Игорь Неверли предполагает, что там, на Сольце, родилась единственная в жизни Генрика любовь – к семнадцатилетней Викте, дочери Вильчков, работавшей на швейном складе; автор с нежностью описывает ее в повести. Любовь, взаимная, но лишенная всяких перспектив, трагически кончилась из-за последствий романа – ребенка; нежеланного, нерожденного, а может – рожденного и брошенного. Только один раз, в гетто, в «Дневнике», Корчак открыто написал о своем сексуальном опыте. С несвойственной ему грубостью пояснил, что у него не было времени на девушек, потому что те «шельмы ненасытные и до ночей лакомые, да еще и детей рожают. Паскудное дело. Один раз и со мной случилось. На всю жизнь отбило вкус. С меня хватило. И угроз, и слез»{93}.
Кто угрожал? Кто плакал? Неизвестно. Может, то была не любовь, а случайная связь, но она явно оставила след в психике Корчака – непреходящий страх перед отношениями с женщиной. Можно углубиться в психологические рассуждения и спросить себя, не повлияла ли позднее тень его собственного, нежеланного, скорее всего, нерожденного ребенка на выбор его пути.

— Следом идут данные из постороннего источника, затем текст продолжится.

(** * matrix-github: webhook gateway and user notification watcher

    A shallow embedding of [src/GithubWebhooks.ts] and of
    [UserNotificationWatcher.ts], followed by the properties proved about
    them.

    - [Crypto]: the HMAC-SHA1 primitive behind [createHmac("sha1", secret)].
    - [Interfaces]: the payload interfaces both files share.
    - [UserNotificationWatcher]: the class of that name: the map of
      streams, the array of user ids, and the polling loop with its
      awaits made explicit.
    - [GithubWebhooks]: the class of that name: signature check, event
      classification, request handling, [listen] and [stop].
    - [OAuth]: the route [onGetOauth] of [GithubWebhooks]. *)

From Stdlib Require Import ZArith List Ascii String Lia.
From Stdlib Require SpecFloat.
From stdpp Require Import base option list gmap strings.
Import ListNotations.

Open Scope Z_scope.

(* ===================================================================== *)
(** * Crypto: SHA-1 (RFC 3174) and HMAC (RFC 2104)

    Node's [crypto.createHmac("sha1", key).update(buf).digest("hex")].
    Words are 32-bit integers held in [Z], with the wrap-around written
    out; bytes are integers 0..255. *)
(* ===================================================================== *)
Module Crypto.
(** * FoodieBot: a shallow embedding of [foodbot.py]

    The development follows the layout of the source file:

    - [Py]      the Python string and truthiness primitives the program uses;
    - [Re]      the fragment of [re] that its patterns are written in;
    - [Sqlite]  the [LIKE] operator and the connection with its two tables;
    - [SortValues], [Numpy]  what [sort_values] promises, and the quicksort
      that computes it;
    - the interest scorer [calculate_interest];
    - the inline intent extraction of the Streamlit body;
    - [FoodieBotDatabase]: [populate_products_safe], [recommend_products],
      [log_conversation], and the in-memory fallback ranking.

    Text is modelled as [string] (a sequence of 8-bit characters); [lower],
    [\w], [\d] and [\s] act on the ASCII range, which is where every literal
    of the program lives.  REAL columns and Python floats are modelled by the
    rational they denote ([Q]); INTEGER columns and Python ints by [Z]. *)

From Stdlib Require Import ZArith QArith Bool List Ascii String Lia.
From Stdlib Require Import Permutation Sorted DecimalString.
Import ListNotations.
Local Open Scope string_scope.
Local Open Scope Z_scope.

(* ================================================================== *)
(** * Python primitives *)
(* ================================================================== *)

Module Py.

(** [c.lower()] on one character of the ASCII range. *)
Definition lower_ascii (c : ascii) : ascii :=
  let n := nat_of_ascii c in
  if (Nat.leb 65 n && Nat.leb n 90)%bool then ascii_of_nat (n + 32) else c.

(** [s.lower()] *)
Fixpoint lower (s : string) : string :=
  match s with
  | EmptyString => EmptyString
  | String c s' => String (lower_ascii c) (lower s')
  end.

(** [s.startswith(p)] *)
Fixpoint startswith (p s : string) : bool :=
  match p, s with
  | EmptyString, _ => true
  | String a p', String b s' => Ascii.eqb a b && startswith p' s'
  | String _ _, EmptyString => false
  end.

(** [p in s] for two strings: [p] occurs in [s] as a contiguous run. *)
Fixpoint contains (p s : string) : bool :=
  startswith p s ||
  match s with
  | EmptyString => false
  | String _ s' => contains p s'
  end.

(** [x in xs] for a string and a list (or set) of strings. *)
Definition mem (x : string) (xs : list string) : bool :=
  existsb (String.eqb x) xs.

(** Truth value of an optional string: [None] and [""] are falsy. *)
Definition truthy_str (o : option string) : bool :=
  match o with
  | Some (String _ _) => true
  | _ => false
  end.

(** Truth value of an optional float: [None] and [0.0] are falsy. *)
Definition truthy_float (o : option Q) : bool :=
  match o with
  | Some q => negb (Qeq_bool q 0)
  | None => false
  end.

(** Truth value of an optional list: [None] and [[]] are falsy. *)
Definition truthy_list {A : Type} (o : option (list A)) : bool :=
  match o with
  | Some (_ :: _) => true
  | _ => false
  end.

(** [int(b)] for a boolean, as [astype(int)] applies it to a column. *)
Definition int_of_bool (b : bool) : Z := if b then 1 else 0.

(** [max(0, min(100, n))] *)
Definition clamp_0_100 (n : Z) : Z := Z.max 0 (Z.min 100 n).

End Py.

(* ================================================================== *)
(** * Regular expressions *)
(* ================================================================== *)

Module Re.

(** The patterns of the program use literals, alternation, sequencing,
    an optional item, greedy repetition of a one-character class, the word
    boundary [\b] and one capturing group. *)
Inductive regex : Type :=
| Lit (s : string)
| Cls (p : ascii -> bool)
| Alt (r1 r2 : regex)
| Seq (r1 r2 : regex)
| Opt (r : regex)
| Star (p : ascii -> bool)
| WordB
| Grp (r : regex).

Definition between (lo hi : nat) (c : ascii) : bool :=
  let n := nat_of_ascii c in (Nat.leb lo n && Nat.leb n hi)%bool.

(** [\d] *)
Definition is_digit (c : ascii) : bool := between 48 57 c.

(** [\w] *)
Definition is_word (c : ascii) : bool :=
  between 48 57 c || between 65 90 c || between 97 122 c
  || Nat.eqb (nat_of_ascii c) 95.

(** [\s]: tab, newline, vertical tab, form feed, carriage return, the four
    information separators and the space. *)
Definition is_space (c : ascii) : bool :=
  between 9 13 c || between 28 31 c || Nat.eqb (nat_of_ascii c) 32.

Definition Never : regex := Cls (fun _ => false).

(** [p+] for a one-character class. *)
Definition Plus (p : ascii -> bool) : regex := Seq (Cls p) (Star p).

(** [(w1|w2|...|wn)] for literal words. *)
Definition any_of (ws : list string) : regex :=
  fold_right (fun w r => Alt (Lit w) r) Never ws.

(** A position in the subject: the character before it and the text after. *)
Definition word_before (prev : option ascii) : bool :=
  match prev with Some c => is_word c | None => false end.

Definition word_after (s : string) : bool :=
  match s with String c _ => is_word c | EmptyString => false end.

(** [\b] holds where exactly one side is a word character. *)
Definition word_boundary (prev : option ascii) (s : string) : bool :=
  xorb (word_before prev) (word_after s).

(** Consume the literal [l] at the front of [s]. *)
Fixpoint strip_lit (l : string) (prev : option ascii) (s : string)
  : option (option ascii * string) :=
  match l with
  | EmptyString => Some (prev, s)
  | String c l' =>
      match s with
      | String d s' => if Ascii.eqb c d then strip_lit l' (Some d) s' else None
      | EmptyString => None
      end
  end.

(** The text of [s] that was consumed to reach its suffix [rest]. *)
Definition consumed (s rest : string) : string :=
  String.substring 0 (String.length s - String.length rest) s.

Section Matcher.
Context {R : Type}.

Начинался двадцатый век. В глубине минувших времен брезжит царская Варшава, полная костелов, переделанных в церкви, и дворцов, ярко раскрашенных на российский манер. Деревянные тротуары. Конка. Желтые омнибусы. Дрожки. Двуязычные вывески. На улицах – толпы русских. Дамы в длинных платьях и огромных шляпах. Бородатые господа почтенного вида, в тужурках, в котелках. По городу бежит неприметный рыжеватый юноша с бородкой, в очках и студенческом мундире. Куда он спешит? С лекции по патологии на Краковском Пшедмесьце – в редакцию «Глоса», с новой главой повести «Дитя салона»? Или на улицу Монюшки, к Лауэрам, где сейчас начнется лекция Вацлава Налковского, а юный Генрысь Лауэр тайком сунет ему пачку социалистических «промокашек»? Если сегодня суббота, значит, он направляется в сторону улицы Чеплой, 26, на дежурство в бесплатной читальне Варшавского благотворительного общества. Под дверью уже толпятся подростки: поляки и евреи, а посреди толпы стоит голубоглазая, золотоволосая панна Хеля Брун и шепчет ему на ухо, что ее брата Юлька ночью снова забрали в Павяк. Вечером Генрик напивается в дешевом кабаке в бедном квартале на Повислье. Вернувшись домой, он на цыпочках, чтоб не разбудить мать, идет в свою комнату, садится за стол, где лежит рукопись – «Дитя салона», – и заставляет героя простонать: «Такой скучной книги, как моя жизнь, я еще не встречал»{94}.